Both parties paid back the sums they received, including the funds that had gone to their riding associations, individual candidates, and in the case of the Liberals, one leadership contestant.

"The registered parties agreed to pay these amounts despite the fact that the registered parties themselves, in most of these instances, never benefited in any way from the contributions, and that there was no legal requirement for them to do so," the statement said.

The candidates were not named in the release, but the commissioner's office later provided a list, though not the specific dates of the donations. 

The Liberal leadership contestant who received the donation was Michael Ignatieff, who first ran for leadership in 2006, lost, and then ran again and won in 2009.

Josee Verner, Bernard Valcourt and Maxime Bernier were among the Conservative party candidates who received donations. All three eventually became cabinet ministers in the Conservative governments of 2006 to 2015.

The company has also agreed to pay $139,660.23 to the government in instalments over two years, though those payments have been delayed due to both COVID-19 and the company's financial position, the statement said.

During the time of the donations, Norda Stelo Inc. was known as Roche, and had also been implicated in a number of allegations of financial impropriety in Quebec.

The company was fined $750,000 earlier this year in connection with a municipal bid-rigging scandal.

Several former executives have also been charged in connection with a lengthy probe into the alleged awarding of public contracts in exchange for political financing, an investigation that also ensnared Quebec's former deputy premier Nathalie Normandeau.

In the release Thursday, the commissioner said that the senior officers in the company who were involved in the illegal donation schemes federally haven't been employees since 2013.

The company has also taken measures to implement ethical standards to guard against future breaches of the law, and participated willingly in the investigation launched by the commissioner, the statement said.

The information on Norda Stelo was one of three disclosures released Thursday by the commissioner, including two connected directly to the last federal election.

The commissioner found the United Conservative Party of Alberta failed to register as a third party and should have once it distributed bumper stickers attacking Prime Minister Justin Trudeau.

While political parties are exempt from provisions of the Canada Elections Act on partisan activities, they aren't excluded from the application of the third-party election-advertising rules, and that's what the bumper stickers were, the commissioner found.

Meanwhile, union Unifor failed to report on expenses it incurred when it hosted an event in support of a NDP candidate in Winnipeg, the commissioner said.

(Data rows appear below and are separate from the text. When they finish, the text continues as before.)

(* ===== verification/McpStdio.v ===== *)
(** The standard-streams transport of the MCP client ([_LineReader] and
    [_StdioTransport] of src/portmark/mcp_client.py): messages are written one per
    line, and the reader cuts what arrives, in whatever pieces, back into lines.

    The reader's thread is the run over the pieces its stream yields; its queue is
    first in, first out, so the run gives what the reads of the client return. *)
From stdpp Require Import pretty.
From S2P Require Import Prelude PyJson Encoding Canonical McpClient.
Local Open Scope string_scope.
Local Open Scope list_scope.
Local Open Scope Z_scope.

Definition NEWLINE : Byte.byte := Byte.x0a.
Definition CHUNK_BYTES : Z := 2 ^ 16.

(** [buffer.find(b"\n")] and the line before it; what follows the newline. *)
Fixpoint cut_line (buffer : bytes) : option (bytes * bytes) :=
  match buffer with
  | [] => None
  | b :: rest =>
      if bool_decide (b = NEWLINE) then Some ([], rest)
      else match cut_line rest with Some (line, after) => Some (b :: line, after) | None => None end
  end.

(** A byte that [bytes.strip] removes. *)
Definition blank_byte (b : Byte.byte) : bool :=
  bool_decide (b ∈ [Byte.x20; Byte.x09; Byte.x0a; Byte.x0b; Byte.x0c; Byte.x0d]).

Definition blank (line : bytes) : bool := forallb blank_byte line.

(** The inner loop: the lines that are complete, and the buffer that is left. *)
Fixpoint take_lines (fuel : nat) (buffer : bytes) : list bytes * bytes :=
  match fuel with
  | O => ([], buffer)
  | S fuel' =>
      match cut_line buffer with
      | None => ([], buffer)
      | Some (line, after) =>
          let '(lines, kept) := take_lines fuel' after in
          (if blank line then lines else line :: lines, kept)
      end
  end.

(** What a read of the stream yields. *)
Inductive chunk := Chunk (b : bytes) | ChunkFails (message : string).

Definition too_long (max_bytes : Z) : string := "a server message exceeded " +:+ pretty max_bytes +:+ " bytes".

Definition read_failed (message : string) : read_event :=
  ReadFails (transport_error ("reading from the MCP server failed: " +:+ message)).

(** [_run]: what is put in the queue. *)
Fixpoint read_run (max_bytes : Z) (buffer : bytes) (chunks : list chunk) : list read_event :=
  match chunks with
  | [] | Chunk [] :: _ => [Eof]
  | ChunkFails message :: _ => [read_failed message; Eof]
  | Chunk b :: chunks' =>
      let buffer := buffer ++ b in
      let '(lines, kept) := take_lines (S (length buffer)) buffer in
      map Line lines ++
      (if max_bytes <? Z.of_nat (length kept) then [read_failed (too_long max_bytes); Eof]
       else read_run max_bytes kept chunks')
  end.

(** [_StdioTransport.send]: what is written; [fails] is the error of the stream, if any. *)
Definition stdio_send (encoded : bytes) (fails : option string) : res bytes :=
  if bool_decide (NEWLINE ∈ encoded) then
    Failed (protocol_error "a request would break the one-message-per-line framing")
  else match fails with
       | Some message => Failed (transport_error ("writing to the MCP server failed: " +:+ message))
       | None => Fine (encoded ++ [NEWLINE])
       end.

(** Several messages sent in turn, on a stream that does not fail. *)
Fixpoint stdio_send_all (messages : list bytes) : res bytes :=
  match messages with
  | [] => Fine []
  | encoded :: messages' =>
      match stdio_send encoded None with
      | Failed e => Failed e
      | Fine written => match stdio_send_all messages' with Failed e => Failed e | Fine rest => Fine (written ++ rest) end
      end
  end.

(** * Lines *)

Definition framed (messages : list bytes) : bytes := concat (map (fun m => m ++ [NEWLINE]) messages).

Lemma cut_line_None buffer : cut_line buffer = None <-> NEWLINE ∉ buffer.
Proof.
  induction buffer as [|b rest IH]; cbn; [split; [intros _; by apply not_elem_of_nil|done]|].
  rewrite not_elem_of_cons. case_bool_decide; [naive_solver|]. destruct (cut_line rest) as [[line after]|]; naive_solver.
Qed.

Lemma cut_line_app line after : NEWLINE ∉ line -> cut_line (line ++ NEWLINE :: after) = Some (line, after).
Proof.
  induction line as [|b line IH]; cbn; [done|]. rewrite not_elem_of_cons. intros [Hb Hl]. rewrite IH by done.
  by rewrite bool_decide_false.
Qed.

Lemma cut_line_Some buffer line after : cut_line buffer = Some (line, after) -> buffer = line ++ NEWLINE :: after /\ NEWLINE ∉ line.
Proof.
  revert line. induction buffer as [|b rest IH]; intros line; cbn; [done|]. case_bool_decide as Hb.
  - intros [= <- <-]. subst b. split; [done|]. by apply not_elem_of_nil.
  - destruct (cut_line rest) as [[l a]|]; [|done]. intros [= <- <-]. destruct (IH l eq_refl) as [-> ?]. split; [done|].
    apply not_elem_of_cons. by split.
Qed.

(** A message that can be read back: one line, not blank, within the cap. *)
Record message_ok (max_bytes : Z) (m : bytes) : Prop := {
  mk_line : NEWLINE ∉ m;
  mk_text : blank m = false;
  mk_size : Z.of_nat (length m) <= max_bytes;
}.

(** Of a beginning of a framed stream, the inner loop takes the messages that are
    complete and leaves the beginning of the next one. *)
Lemma take_lines_framed max_bytes messages : Forall (message_ok max_bytes) messages -> 0 <= max_bytes ->
  forall fuel buffer rest, (length buffer < fuel)%nat -> buffer ++ rest = framed messages ->
  exists complete remaining kept, messages = complete ++ remaining /\ take_lines fuel buffer = (complete, kept) /\
    kept ++ rest = framed remaining /\ NEWLINE ∉ kept /\ Z.of_nat (length kept) <= max_bytes.
Proof.
  intros Hall Hmax. induction Hall as [|m messages Hm Hall IH]; intros fuel buffer rest Hf E.
  - apply app_eq_nil in E as [-> ->]. exists [], [], []. destruct fuel; [cbn in Hf; lia|]. split_and!; try done. by apply not_elem_of_nil.
  - destruct fuel as [|fuel]; [lia|]. cbn [take_lines]. destruct (cut_line buffer) as [[line after]|] eqn:Ec.
    + apply cut_line_Some in Ec as [-> Hl]. unfold framed in E. cbn in E. rewrite <-!app_assoc in E. cbn in E.
      assert (line = m /\ after ++ rest = framed messages) as [-> Ea].
      { pose proof (cut_line_app line (after ++ rest) Hl) as H1. rewrite E in H1.
        rewrite cut_line_app in H1 by apply Hm. by injection H1 as <- <-. }
      destruct (IH fuel after rest) as (complete & remaining & kept & -> & Et & Hrest); [rewrite length_app in Hf; cbn in Hf; lia|done|].
      exists (m :: complete), remaining, kept. rewrite Et, (mk_text _ _ Hm). split_and!; [done|done|apply Hrest..].
    + apply cut_line_None in Ec. exists [], (m :: messages), buffer. split_and!; try done.
      assert (length buffer <= length m)%nat as Hlen; [|pose proof (mk_size _ _ Hm); lia].
      destruct (decide (length buffer <= length m)%nat) as [|Hlt]; [done|]. exfalso. apply Ec.
      apply (list_elem_of_lookup_2 _ (length m)). assert ((buffer ++ rest) !! length m = Some NEWLINE) as Hi.
      { rewrite E. unfold framed. cbn. rewrite <-!app_assoc. by rewrite lookup_app_r, Nat.sub_diag. }
      by rewrite lookup_app_l in Hi by lia.
Qed.

Lemma framed_nil messages : framed messages = [] -> messages = [].
Proof. destruct messages as [|m messages]; [done|]. unfold framed. cbn. intros [[_ [=]]%app_eq_nil _]%app_eq_nil. Qed.

Lemma read_run_framed max_bytes : 0 <= max_bytes -> forall chunks messages buffer,
  Forall (message_ok max_bytes) messages -> Forall (fun b => b <> []) chunks -> NEWLINE ∉ buffer ->
  buffer ++ concat chunks = framed messages -> read_run max_bytes buffer (map Chunk chunks) = map Line messages ++ [Eof].
Proof.
  intros Hmax. induction chunks as [|b chunks IH]; intros messages buffer Hall Hne Hb E; cbn [map read_run].
  - cbn in E. rewrite app_nil_r in E. destruct messages as [|m messages]; [done|]. exfalso. apply Hb. rewrite E. unfold framed. cbn.
    rewrite !elem_of_app. left. right. by left.
  - apply Forall_cons in Hne as [Hb1 Hne]. destruct b as [|x b]; [done|]. cbn [concat] in E. rewrite app_assoc in E.
    destruct (take_lines_framed max_bytes messages Hall Hmax (S (length (buffer ++ x :: b))) (buffer ++ x :: b) (concat chunks))
      as (complete & remaining & kept & -> & -> & El & Hl & Hlen); [lia|done|].
    apply Forall_app in Hall as [_ Hall]. rewrite (proj2 (Z.ltb_ge _ _)) by done. rewrite map_app, <-app_assoc. f_equal. by apply IH.
Qed.

Lemma stdio_send_all_fine messages written : stdio_send_all messages = Fine written ->
  written = framed messages /\ Forall (fun m => NEWLINE ∉ m) messages.
Proof.
  revert written. induction messages as [|m messages IH]; intros written; cbn; [by intros [= <-]|]. unfold stdio_send.
  case_bool_decide; [done|]. destruct (stdio_send_all messages) as [rest|]; [|done]. intros [= <-].
  destruct (IH rest eq_refl) as [-> Hf]. split; [done|]. by constructor.
Qed.

(** Whatever pieces a stream is read in, the messages written to it are read back, the
    same and in the same order, and then the end of the stream: the framing neither merges,
    cuts, drops nor invents a message.  (The messages are within the size cap and not
    blank; a message with a line break is refused when it is sent.) *)
Theorem stdio_frames_survive_chunking max_bytes messages written chunks :
  0 <= max_bytes -> Forall (fun m => blank m = false /\ Z.of_nat (length m) <= max_bytes) messages ->
  stdio_send_all messages = Fine written -> concat chunks = written -> Forall (fun b => b <> []) chunks ->
  read_run max_bytes [] (map Chunk chunks) = map Line messages ++ [Eof].
Proof.
  intros Hmax Hm Hs Hc Hne. apply stdio_send_all_fine in Hs as [-> Hn]. apply read_run_framed; [done| |done|by apply not_elem_of_nil|done].
  apply Forall_forall. intros m Hin. rewrite Forall_forall in Hm. rewrite Forall_forall in Hn. destruct (Hm m Hin). split; [by apply Hn|done|done].
Qed.

Lemma stdio_frames_survive_chunking_witness :
  let m1 := utf8_encode "{}" in
  let m2 := utf8_encode "[1]" in
  stdio_send_all [m1; m2] = Fine (m1 ++ [NEWLINE] ++ m2 ++ [NEWLINE]) /\
  read_run 3 [] (map Chunk [take 1 m1; drop 1 m1 ++ NEWLINE :: take 2 m2; drop 2 m2; [NEWLINE]]) = [Line m1; Line m2; Eof] /\
  read_run 2 [] (map Chunk [m1; [NEWLINE] ++ m2]) = [Line m1; read_failed (too_long 2); Eof].
Proof.
  split; [vm_compute; reflexivity|]. split; [|vm_compute; reflexivity].
  apply (stdio_frames_survive_chunking 3 [utf8_encode "{}"; utf8_encode "[1]"]
    (utf8_encode "{}" ++ [NEWLINE] ++ utf8_encode "[1]" ++ [NEWLINE])); [lia| |vm_compute; reflexivity..|].
  - repeat constructor; vm_compute; done.
  - by repeat constructor.
Defined.

(** What is delivered as a line never exceeds the cap by more than a piece. *)
Lemma take_lines_length fuel : forall buffer lines kept, take_lines fuel buffer = (lines, kept) ->
  Forall (fun l : bytes => (length l <= length buffer)%nat) lines /\ (length kept <= length buffer)%nat.
Proof.
  induction fuel as [|fuel IH]; intros buffer lines kept; cbn; [by intros [= <- <-]|].
  destruct (cut_line buffer) as [[line after]|] eqn:Ec; [|by intros [= <- <-]]. apply cut_line_Some in Ec as [-> _].
  destruct (take_lines fuel after) as [ls lf] eqn:Et. intros [= <- <-]. destruct (IH _ _ _ Et) as [H1 H2].
  rewrite length_app. cbn. split; [|lia].
  assert (Forall (fun l : bytes => (length l <= length line + S (length after))%nat) ls) as H3 by (eapply Forall_impl; [exact H1|]; cbn; lia).
  destruct (blank line); [done|]. constructor; [lia|done].
Qed.

Lemma lines_are_bounded max_bytes chunks : forall buffer,
  Forall (fun c => match c with Chunk b => Z.of_nat (length b) <= CHUNK_BYTES | _ => True end) chunks -> Z.of_nat (length buffer) <= max_bytes ->
  Forall (fun e => match e with Line l => Z.of_nat (length l) <= max_bytes + CHUNK_BYTES | _ => True end) (read_run max_bytes buffer chunks).
Proof.
  induction chunks as [|[[|x b]|message] chunks IH]; intros buffer Hn Hb; cbn [read_run]; [by repeat constructor..| |by repeat constructor].
  apply Forall_cons in Hn as [Hx Hn]. destruct (take_lines _ _) as [lines kept] eqn:Et. apply take_lines_length in Et as [Hl Hlen].
  rewrite length_app in *. apply Forall_app. split.
  - apply Forall_map. eapply Forall_impl; [exact Hl|]. intros l Hle. cbn in *. lia.
  - destruct (max_bytes <? _) eqn:Em; [by repeat constructor|]. apply Z.ltb_ge in Em. by apply IH.
Qed.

It ought to have done so as part of its registration as a third party to the elections.

In both instances, Unifor and UCP were told to fill out the correct forms.

In all three cases, the agreements with the elections commissioner were entered into earlier this spring but their release was delayed, the commissioner said.

"Due to the circumstances surrounding the pandemic, these measures had not been publicly announced, in order to support the Government of Canada’s efforts in focusing communications with Canadians on information related to COVID-19 and the measures of support available to them."